George Minot Cavis was born 7 December 1895 in Bristol, Grafton Co., New Hampshire, son of Karl Gordon & Bella Dana (Gurdy) Cavis.  His biography states that he attended schools in Bristol where his father was a merchant.  The 1910 U.S. Census shows him living in Bristol with his parents and siblings Susan Hortense who m. in 1928 to Charles W. Shepherd; Harriet who m. 1929 to George Austin D’Arcy; and Morton Hastings who m. Myra Esmah Pike.

In June of 1917 when George M. Cavis completed his WWI Draft Registration form, he was 21 years old. At that time he noted that he was single and in the Harvard Reserve Officers Training at Harvard University. He was of medium height, slender build, with blue eyes and brown hair. His Phillips Exeter Academy, and then his Dartmouth College biographies give details of his advanced education and military service as follows: [Phillip’s Exeter Academy Biography]

GEORGE MINOT CAVIS ’14
“Only a sweet and virtuous soul,
Like season’d timber, never gives;
But though the whole world turn to coal,

Then chiefly lives.” — George Herbert

GEORGE MINOT CAVIS was born December 7, 1895, in Bristol, New Hampshire. After an early education in the Bristol schools, he was sent to Phillips Academy in 1911, graduating three years later. He completed three years at Dartmouth College, but then enrolled in the Harvard Reserve Officers’ Training School, completing the course with credit.

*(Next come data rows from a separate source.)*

(* ===== verification/Json.v ===== *)
(** * A reader of JSON

    The part of JSON that the reports use: objects, strings without escapes,
    numbers.  [read_json] reads a text; [render] is the text of a value with the
    separators of the code; reading a rendered value gives it back. *)

From stdpp Require Import base list strings.
From Stdlib Require Import ZArith Lia Ascii.
From S2P Require Import Prelude Utils Regex Numerals.

#[local] Open Scope nat_scope.

#[warnings="-register-all"]
Inductive json :=
  | JString (s : list ascii)
  | JNumber (s : list ascii)
  | JObject (members : list (list ascii * json)).

Definition quote : ascii := ascii_of_nat 34.

(** ** Reading *)

Definition number_char (c : ascii) : bool :=
  is_digit c || Ascii.eqb c "-"%char || Ascii.eqb c "+"%char || Ascii.eqb c "."%char || Ascii.eqb c "e"%char.

Definition number_start (c : ascii) : bool := is_digit c || Ascii.eqb c "-"%char.

Definition not_quote (c : ascii) : bool := negb (Ascii.eqb c quote).

(** A string up to its closing quote. *)
Definition read_quoted (s : list ascii) : option (list ascii * list ascii) :=
  match span not_quote s with
  | (u, _ :: rest) => Some (u, rest)
  | (_, []) => None
  end.

Fixpoint read_value (fuel : nat) (s : list ascii) : option (json * list ascii) :=
  match fuel with
  | 0 => None
  | S fuel =>
      match s with
      | [] => None
      | c :: rest =>
          if Ascii.eqb c quote then
            '(u, rest) ← read_quoted rest; Some (JString u, rest)
          else if Ascii.eqb c "{"%char then
            match rest with
            | [] => None
            | d :: rest' =>
                if Ascii.eqb d "}"%char then Some (JObject [], rest')
                else '(ms, rest) ← read_members fuel rest; Some (JObject ms, rest)
            end
          else if number_start c then
            let '(u, rest) := span number_char s in Some (JNumber u, rest)
          else None
      end
  end
with read_members (fuel : nat) (s : list ascii) : option (list (list ascii * json) * list ascii) :=
  match fuel with
  | 0 => None
  | S fuel =>
      rest ← strip_prefix Ascii.eqb [quote] s;
      '(name, rest) ← read_quoted rest;
      rest ← strip_prefix Ascii.eqb [":"; " "]%char rest;
      '(v, rest) ← read_value fuel rest;
      match strip_prefix Ascii.eqb ["}"]%char rest with
      | Some rest => Some ([(name, v)], rest)
      | None =>
          rest ← strip_prefix Ascii.eqb [","; " "]%char rest;
          '(ms, rest) ← read_members fuel rest;
          Some ((name, v) :: ms, rest)
      end
  end.

(** A whole text. *)
Definition read_json (s : list ascii) : option json :=
  match read_value (S (length s)) s with
  | Some (j, []) => Some j
  | _ => None
  end.

(** ** Looking up *)

Definition get_member (name : string) (j : json) : option json :=
  match j with
  | JObject ms => snd <$> List.find (fun m : list ascii * json => bool_decide (m.1 = chars_of name)) ms
  | _ => None
  end.

Definition get_path (path : list string) (j : json) : option json :=
  foldl (fun j name => j ≫= get_member name) (Some j) path.

Definition as_integer (j : json) : option Z :=
  match j with JNumber s => scan_integer s | _ => None end.

Definition as_string (j : json) : option (list ascii) :=
  match j with JString s => Some s | _ => None end.

(** ** Rendering *)

Definition member_text (m : list ascii * list ascii) : list ascii :=
  quote :: m.1 ++ [quote; ":"; " "]%char ++ m.2.

Fixpoint joined (l : list (list ascii)) : list ascii :=
  match l with
  | [] => []
  | [s] => s
  | s :: l => s ++ [","; " "]%char ++ joined l
  end.

Fixpoint render (j : json) : list ascii :=
  match j with
  | JString s => quote :: s ++ [quote]
  | JNumber s => s
  | JObject ms => "{"%char :: joined ((fun '(k, v) => member_text (k, render v)) <$> ms) ++ ["}"%char]
  end.

(** Strings without quotes, numbers made of their characters. *)
Fixpoint well_formed (j : json) : Prop :=
  match j with
  | JString s => Forall (fun c => not_quote c = true) s
  | JNumber s =>
      Forall (fun c => number_char c = true) s /\ match s with c :: _ => number_start c = true | [] => False end
  | JObject ms =>
      foldr (fun '(k, v) P => Forall (fun c => not_quote c = true) k /\ well_formed v /\ P) True ms
  end.

(** ** Round trip *)

Definition no_number (rest : list ascii) : Prop :=
  match rest with c :: _ => number_char c = false | [] => True end.

Lemma read_quoted_app s rest : Forall (fun c => not_quote c = true) s -> read_quoted (s ++ quote :: rest) = Some (s, rest).
Proof. intros Hs. unfold read_quoted. by rewrite span_unique. Qed.

Lemma strip_app lit s : strip_prefix Ascii.eqb lit (lit ++ s) = Some s.
Proof. apply strip_prefix_app, Ascii.eqb_refl. Qed.

Lemma joined_cons s t l : joined (s :: t :: l) = s ++ [","; " "]%char ++ joined (t :: l).
Proof. done. Qed.

Definition members_text (ms : list (list ascii * json)) : list ascii :=
  joined ((fun '(k, v) => member_text (k, render v)) <$> ms).

Lemma members_text_start ms : ms <> [] -> exists u, members_text ms = quote :: u.
Proof.
  destruct ms as [|[k v] ms]; [done|]. intros _. unfold members_text. rewrite fmap_cons.
  destruct ms as [|m ms]; [by eexists|]. rewrite fmap_cons, joined_cons. by eexists.
Qed.

Lemma members_text_cons k v m ms :
  members_text ((k, v) :: m :: ms) = member_text (k, render v) ++ [","; " "]%char ++ members_text (m :: ms).
Proof. unfold members_text. by rewrite !fmap_cons, joined_cons. Qed.

Lemma length_member k s : length (member_text (k, s)) = length k + length s + 4.
Proof. unfold member_text. simpl. rewrite !length_app. simpl. lia. Qed.

(** What reading does with one member. *)
Lemma read_member fuel k v tail :
  Forall (fun c => not_quote c = true) k ->
  read_members (S fuel) (member_text (k, render v) ++ tail)
  = ('(v, rest) ← read_value fuel (render v ++ tail);
     match strip_prefix Ascii.eqb ["}"]%char rest with
     | Some rest => Some ([(k, v)], rest)
     | None =>
         rest ← strip_prefix Ascii.eqb [","; " "]%char rest;
         '(ms, rest) ← read_members fuel rest;
         Some ((k, v) :: ms, rest)
     end).
Proof.
  intros Hk. cbn [read_members].
  change (member_text (k, render v) ++ tail)
    with ([quote] ++ ((k ++ [quote; ":"; " "]%char ++ render v) ++ tail)).
  rewrite strip_app. cbn [mbind option_bind]. rewrite <- !app_assoc.
  change ([quote; ":"; " "]%char ++ render v ++ tail) with (quote :: [":"; " "]%char ++ (render v ++ tail)).
  rewrite read_quoted_app by done. cbn [mbind option_bind]. by rewrite strip_app.
Qed.

Lemma read_render fuel :
  (forall j rest, well_formed j -> no_number rest -> length (render j) < fuel ->
     read_value fuel (render j ++ rest) = Some (j, rest)) /\
  (forall ms rest, ms <> [] -> foldr (fun '(k, v) P => Forall (fun c => not_quote c = true) k /\ well_formed v /\ P) True ms ->
     length (members_text ms) < fuel ->
     read_members fuel (members_text ms ++ "}"%char :: rest) = Some (ms, rest)).
Proof.
  induction fuel as [|fuel [IHv IHm]]; [split; intros; lia|]. split.
  - intros [s|s|ms] rest Hw Hr Hl; cbn [read_value].
    + cbn [render app]. rewrite Ascii.eqb_refl, <- app_assoc. cbn [app]. by rewrite read_quoted_app.
    + destruct Hw as [Hs Hstart]. destruct s as [|c s]; [done|]. cbn [render app].
      assert (Ascii.eqb c quote = false /\ Ascii.eqb c "{"%char = false) as [-> ->]
        by (by destruct c as [[] [] [] [] [] [] [] []]).
      rewrite Hstart. change (c :: s ++ rest) with ((c :: s) ++ rest). by rewrite span_unique.
    + change (render (JObject ms)) with ("{"%char :: (members_text ms ++ ["}"]%char)) in *.
      cbn [app]. change (Ascii.eqb "{"%char quote) with false. change (Ascii.eqb "{"%char "{"%char) with true.
      cbn iota. rewrite <- app_assoc. cbn [app]. cbn [length] in Hl. rewrite length_app in Hl. cbn [length] in Hl.
      destruct (decide (ms = [])) as [->|Hne]; [done|]. pose proof (IHm ms rest Hne Hw ltac:(lia)) as Hms.
      destruct (members_text_start ms Hne) as [u Hu]. rewrite Hu in Hms |- *. cbn [app] in Hms |- *.
      change (Ascii.eqb quote "}"%char) with false. cbn iota. by rewrite Hms.
  - intros ms rest Hne Hms Hl. destruct ms as [|[k v] [|[k' v'] ms]]; [done| |].
    + destruct Hms as (Hk & Hv & _). change (members_text [(k, v)]) with (member_text (k, render v)) in *.
      rewrite read_member by done. rewrite length_member in Hl. rewrite IHv by (done || lia).
      cbn [mbind option_bind]. change ("}"%char :: rest) with (["}"]%char ++ rest). by rewrite strip_app.
    + destruct Hms as (Hk & Hv & Hms). rewrite members_text_cons in Hl |- *.
      rewrite !length_app, length_member in Hl. rewrite <- !app_assoc, read_member by done.
      rewrite IHv by (done || lia). cbn [mbind option_bind].
      change (strip_prefix Ascii.eqb ["}"]%char ([","; " "]%char ++ ?x)) with (@None (list ascii)).
      cbn iota. rewrite strip_app. cbn [mbind option_bind]. by rewrite IHm by (done || lia).
Qed.

Lemma read_json_render j : well_formed j -> read_json (render j) = Some j.
Proof.
  intros Hw. unfold read_json. destruct (read_render (S (length (render j)))) as [Hr _].
  specialize (Hr j [] Hw I ltac:(lia)). rewrite app_nil_r in Hr. by rewrite Hr.
Qed.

On December 1, 1917, he enlisted in the Coast Artillery Corps and was ordered to Fort Monroe for training. In April of the following year he received his gold shoulder bar and was assigned to Fort Andrews in Boston Harbor, as an instructor in artillery fire. In September he was promoted to be First Lieutenant and sent to Camp Devens for a short period of special study before being send overseas with the 33d Regiment. There he contracted a severe cold in a rainstorm and went home on sick leave. In Bristol pneumonia developed, and he died October 4, 1918. In speaking of his death a friend wrote–“Lieutenant Cavis was a young man of great personal charm, fine character, noble ambition, and a splendid type of Christian manhood.”

[Dartmouth College Biography]
George M. Cavis, First Lieutenant, Coast Artillery Corps.
Born Dec. 7, 1895. Prepared at Phillips Andover Academy. At Dartmouth he was a member of Sigma Chi. After leaving college he was an assistant in the store of Cavis Bros.. Co., Bristol N.H. He enlisted in the spring of 1917 in the Reserve Officers’ Training Corps at Harvard. In December he enlisted in the Coast Artillery Corps and was sent to Fortress Monroe, Va., for training until April 1, 1918. He received his commission of second lieutenant and was assigned to Fort Andrews, Boston Harbor, to train men in artillery service. While at Camp Devens for a short course of special study, he contracted influenza and was allowed to go home to Bristol, where he died of pneumonia Oct. 5, 1918.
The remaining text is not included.